(Task material begins)

(* ===== verification/AuditQueue.v ===== *)
(** * The audit chain: producers, queue and writer

    governance/policy/chain_logger.go: [Log], [flushToDisk], [Close] and the loop of the writer
    goroutine, as a step relation.  A producer first reads [closed] and then waits in a
    [select]; both are steps, so a close may fall between them.  The environment chooses the
    interleaving, the clock, the timeouts and how the file system answers. *)
From S2P Require Import Prelude GoStrings AuditChain AuditChainSafety AuditWriter.

Local Open Scope Z_scope.

(** A producer's unit: a record, or a flush barrier with its identity. *)
Inductive chainRequest := RRecord (r : AuditRecord) | RSync (id : nat).

(** The logger: the writer's state, the channel with the producers that wait on it, the
    counter of best-effort records, and the ghosts [accepted] (what was sent, in order),
    [handled] (what the writer received), [trace] (what it did) and [io_ok]. *)
Record Logger := {
  writer : Writer; ch : list chainRequest; waiting : list chainRequest; best_effort : Z;
  closed : bool; finished : bool;
  accepted : list chainRequest; handled : list chainRequest; trace : list op; io_ok : bool
}.

Definition errAuditLoggerClosed : gerror := ErrSentinel "audit logger closed".
Definition ErrAuditUnavailable : gerror := ErrSentinel "audit unavailable — action not performed".

(** What a call answers at once: [Some] of its error, or [None]: it waits. *)
Definition Answer : Type := option (option gerror).

Definition set_queue (c w : list chainRequest) (l : Logger) : Logger :=
  {| writer := writer l; ch := c; waiting := w; best_effort := best_effort l; closed := closed l;
     finished := finished l; accepted := accepted l; handled := handled l; trace := trace l; io_ok := io_ok l |}.

Definition stamp (now : Time) (r : AuditRecord) : AuditRecord :=
  if time_is_zero (Timestamp r) then
    {| Timestamp := now; AgentID := AgentID r; Action := Action r; rec_Type := rec_Type r;
       Permission := Permission r; rec_Result := rec_Result r; Metadata := Metadata r; User := User r;
       Correlation := Correlation r |}
  else r.

(** [Log], up to its [select]. *)
Definition Log_enter (now : Time) (r : AuditRecord) (l : Logger) : Answer * Logger :=
  if closed l then (Some (Some (ErrWrap "log refused" errAuditLoggerClosed)), l)
  else if negb (enforce (opts (writer l)) r) then
    (Some None,
     {| writer := writer l; ch := ch l; waiting := waiting l; best_effort := best_effort l + 1;
        closed := closed l; finished := finished l; accepted := accepted l; handled := handled l;
        trace := trace l; io_ok := io_ok l |})
  else (None, set_queue (ch l) (waiting l ++ [RRecord (stamp now r)]) l).

(** [flushToDisk], up to its first [select]. *)
Definition flush_enter (id : nat) (l : Logger) : Answer * Logger :=
  if closed l then (Some None, l) else (None, set_queue (ch l) (waiting l ++ [RSync id]) l).

Definition DroppedTotal (l : Logger) : Z := wrapu64 (best_effort l + dropped (writer l)).

(** The [select] of the [i]-th waiting producer: it sends when the channel has room, whether or
    not the logger is closed; for a record [Log] then returns nil. *)
Definition producer_send (i : nat) (l : Logger) : option Logger :=
  match waiting l !! i with
  | Some q =>
      if Z.of_nat (length (ch l)) <? QueueSize (opts (writer l)) then
        Some {| writer := writer l; ch := ch l ++ [q]; waiting := delete i (waiting l);
                best_effort := best_effort l; closed := closed l; finished := finished l;
                accepted := accepted l ++ [q]; handled := handled l; trace := trace l; io_ok := io_ok l |}
      else None
  | None => None
  end.

(** Its context or timer ends, or it sees the logger closed. *)
Definition producer_gives_up (i : nat) (saw_stop : bool) (l : Logger) : option (gerror * Logger) :=
  match waiting l !! i with
  | Some _ =>
      if saw_stop && negb (closed l) then None
      else Some (if saw_stop then ErrWrap "log refused" errAuditLoggerClosed else ErrAuditUnavailable,
                 set_queue (ch l) (delete i (waiting l)) l)
  | None => None
  end.

Definition wrote (w : Writer) (ops : list op) (ok : bool) (c done : list chainRequest) (l : Logger) : Logger :=
  {| writer := w; ch := c; waiting := waiting l; best_effort := best_effort l; closed := closed l;
     finished := finished l; accepted := accepted l; handled := handled l ++ done;
     trace := trace l ++ ops; io_ok := io_ok l && ok |}.

(** The writer receives: a record is appended; at a barrier the head is rewritten, unless that
    fails or the writer is draining. *)
Definition writer_receive (now : Time) (io : IoOutcome) (l : Logger) : option Logger :=
  match ch l with
  | [] => None
  | RRecord r :: c =>
      Some (wrote (appendLocked io now r (writer l)) [OAppend now r]
              (match io with IoOk => true | _ => false end) c [RRecord r] l)
  | RSync id :: c =>
      match io with
      | IoOk => Some (wrote (writeHeadLocked (writer l)) [OFlush] true c [RSync id] l)
      | _ => Some (wrote (writer l) [] true c [RSync id] l)
      end
  end.

Definition writer_tick (l : Logger) : Logger := wrote (writeHeadLocked (writer l)) [OFlush] true (ch l) [] l.

Definition Close_begin (l : Logger) : Logger :=
  {| writer := writer l; ch := ch l; waiting := waiting l; best_effort := best_effort l; closed := true;
     finished := finished l; accepted := accepted l; handled := handled l; trace := trace l; io_ok := io_ok l |}.

(** The stopped writer finds the channel empty: it persists the head and ends. *)
Definition writer_finish (l : Logger) : Logger :=
  {| writer := closeCurrentFileLocked (writeHeadLocked (writer l)); ch := ch l; waiting := waiting l;
     best_effort := best_effort l; closed := closed l; finished := true; accepted := accepted l;
     handled := handled l; trace := trace l ++ [OFlush]; io_ok := io_ok l |}.

Inductive step : Logger → Logger → Prop :=
| step_log now r l : step l (Log_enter now r l).2
| step_flush id l : step l (flush_enter id l).2
| step_send i l l' : producer_send i l = Some l' → step l l'
| step_give_up i b l e l' : producer_gives_up i b l = Some (e, l') → step l l'
| step_receive now io l l' : finished l = false → writer_receive now io l = Some l' → step l l'
| step_tick l : finished l = false → step l (writer_tick l)
| step_close l : step l (Close_begin l)
| step_finish l : finished l = false → closed l = true → ch l = [] → step l (writer_finish l).

(** A logger that takes over the directory after the sessions [past]. *)
Definition first_writer (o : FileChainOptions) (agent : string) (now : Time) : Writer :=
  NewFileChainAuditLogger o agent now empty_dir.
Definition started (o : FileChainOptions) (agent : string) (now : Time) (past : list op) : Logger :=
  {| writer := run_ops agent past (first_writer o agent now); ch := []; waiting := []; best_effort := 0;
     closed := false; finished := false; accepted := []; handled := []; trace := past; io_ok := true |}.

Definition records (qs : list chainRequest) : list AuditRecord :=
  omap (λ q, match q with RRecord r => Some r | _ => None end) qs.

#[local] Arguments run_ops : simpl never.
#[local] Arguments appended : simpl never.
#[local] Arguments records : simpl never.

(** ** Nothing accepted is forgotten *)
Section accounting.
Context (o : FileChainOptions) (agent : string) (start : Time) (past : list op).

Record accounted (l : Logger) : Prop := {
  acc_fifo : accepted l = handled l ++ ch l;
  acc_room : Z.of_nat (length (ch l)) <= Z.max 0 (QueueSize (opts (writer l)));
  acc_trace : appended (trace l) = appended past ++ records (handled l);
  acc_writer : io_ok l = true →
    writer l = (if finished l then closeCurrentFileLocked else id) (run_ops agent (trace l) (first_writer o agent start))
}.

Lemma run_ops_snoc ops x w : run_ops agent (ops ++ [x]) w = run_op agent x (run_ops agent ops w).
Proof. unfold run_ops. by rewrite foldl_app. Qed.

Lemma appended_app ops1 ops2 : appended (ops1 ++ ops2) = appended ops1 ++ appended ops2.
Proof. unfold appended. by rewrite omap_app. Qed.

Lemma records_app qs1 qs2 : records (qs1 ++ qs2) = records qs1 ++ records qs2.
Proof. unfold records. by rewrite omap_app. Qed.

Lemma opts_ensure io now ts b w : opts (ensureWriterFileLocked io now ts b w).2 = opts w.
Proof.
  unfold ensureWriterFileLocked, rotateLocked, openFileLocked. cbv zeta.
  repeat case_match; reflexivity.
Qed.

Lemma opts_append io now r w : opts (appendLocked io now r w) = opts w.
Proof.
  unfold appendLocked. cbv zeta. rewrite <- (opts_ensure io now (Timestamp r) (bool_decide (is_Some (genesis w))) w).
  destruct (ensureWriterFileLocked _ _ _ _ w) as [[] w']; cbn [snd]; [|done].
  destruct (entry_json _), io; reflexivity.
Qed.

Lemma opts_head w : opts (writeHeadLocked w) = opts w.
Proof. unfold writeHeadLocked. by destruct (_ || _). Qed.

Lemma accounted_start : accounted (started o agent start past).
Proof. constructor; cbn; try done; [lia|]. by rewrite app_nil_r. Qed.

Lemma accounted_step l l' : accounted l → step l l' → accounted l'.
Proof.
  intros [Hf Hr Ht Hw]. destruct 1 as [now r l|id l|i l l' E|i b l e l' E|now io l l' Hfin E|l Hfin|l|l Hfin Hc Hq].
  - unfold Log_enter. destruct (closed l); [by constructor|]. destruct (enforce (opts (writer l)) r); by constructor.
  - unfold flush_enter. destruct (closed l); by constructor.
  - unfold producer_send in E. destruct (waiting l !! i) as [q|]; [|done].
    destruct (Z.ltb_spec (Z.of_nat (length (ch l))) (QueueSize (opts (writer l)))); [|done].
    injection E as <-. constructor; cbn; [by rewrite Hf, app_assoc|rewrite length_app; cbn; lia|done|done].
  - unfold producer_gives_up in E. destruct (waiting l !! i); [|done]. destruct (b && _); [done|].
    injection E as _ <-. by constructor.
  - unfold writer_receive in E. destruct (ch l) as [|[r|id] c] eqn:Ec; [done| |].
    + injection E as <-. constructor; cbn.
      * by rewrite Hf, <- app_assoc.
      * rewrite opts_append. cbn in Hr. lia.
      * by rewrite appended_app, records_app, Ht, <- app_assoc.
      * intros [Hio Hok]%andb_true_iff. destruct io; [|done..]. rewrite Hfin, run_ops_snoc, Hw by done.
        by rewrite Hfin.
    + destruct io; injection E as <-; (constructor; cbn;
        [by rewrite Hf, <- app_assoc|rewrite ?opts_head; cbn in Hr; lia
        |by rewrite ?appended_app, records_app, Ht, ?app_nil_r|]);
        rewrite andb_true_r, Hfin; intros Hio; rewrite ?run_ops_snoc, ?app_nil_r, Hw by done; by rewrite Hfin.
  - constructor; cbn; rewrite ?app_nil_r, ?opts_head; [done..| |].
    + by rewrite appended_app, app_nil_r.
    + rewrite andb_true_r, Hfin. intros Hio. rewrite run_ops_snoc, Hw by done. by rewrite Hfin.
  - by constructor.
  - constructor; cbn; rewrite ?opts_head; [done..| |].
    + by rewrite appended_app, app_nil_r.
    + intros Hio. rewrite run_ops_snoc, Hw by done. by rewrite Hfin.
Qed.

Lemma accounted_reachable l : rtc step (started o agent start past) l → accounted l.
Proof.
  apply rtc_ind_r; [apply accounted_start|]. intros l1 l2 _ Hstep H. by eapply accounted_step.
Qed.


(** ** After the writer has ended *)
Lemma finished_step l l' : finished l = true → step l l' →
  finished l' = true ∧ writer l' = writer l ∧ handled l' = handled l ∧ ch l `prefix_of` ch l'.
Proof.
  intros Hfin. destruct 1 as [now r l|id l|i l l' E|i b l e l' E|? ? ? ? H|? H|l|? H]; try congruence.
  - unfold Log_enter. destruct (closed l); [done|]. by destruct (enforce _ _).
  - unfold flush_enter. by destruct (closed l).
  - unfold producer_send in E. destruct (waiting l !! i); [|done]. destruct (_ <? _); [|done].
    injection E as <-. cbn. split_and!; [done..|by apply prefix_app_r].
  - unfold producer_gives_up in E. destruct (waiting l !! i); [|done]. destruct (b && _); [done|].
    by injection E as _ <-.
  - done.
Qed.

(** What is in the channel when the writer has ended stays there. *)
Lemma finished_is_final l l' : finished l = true → rtc step l l' →
  writer l' = writer l ∧ handled l' = handled l ∧ ch l `prefix_of` ch l'.
Proof.
  intros Hfin H. cut (finished l' = true ∧ writer l' = writer l ∧ handled l' = handled l ∧ ch l `prefix_of` ch l').
  { tauto. }
  revert l' H. apply rtc_ind_r; [done|]. intros l1 l2 _ Hs (Hf1 & Hw & Hh & Hp).
  destruct (finished_step _ _ Hf1 Hs) as (-> & -> & -> & Hp'). split_and!; [done..|by etrans].
Qed.
End accounting.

(Task material ends)

■ Work item ■
Return, with no change at all, every line in the entries above from the line containing "Lemma finished_step l" through the line containing "injection E as <-. cbn.".

■ Answer section ■
Lemma finished_step l l' : finished l = true → step l l' →
  finished l' = true ∧ writer l' = writer l ∧ handled l' = handled l ∧ ch l `prefix_of` ch l'.
Proof.
  intros Hfin. destruct 1 as [now r l|id l|i l l' E|i b l e l' E|? ? ? ? H|? H|l|? H]; try congruence.
  - unfold Log_enter. destruct (closed l); [done|]. by destruct (enforce _ _).
  - unfold flush_enter. by destruct (closed l).
  - unfold producer_send in E. destruct (waiting l !! i); [|done]. destruct (_ <? _); [|done].
    injection E as <-. cbn. split_and!; [done..|by apply prefix_app_r].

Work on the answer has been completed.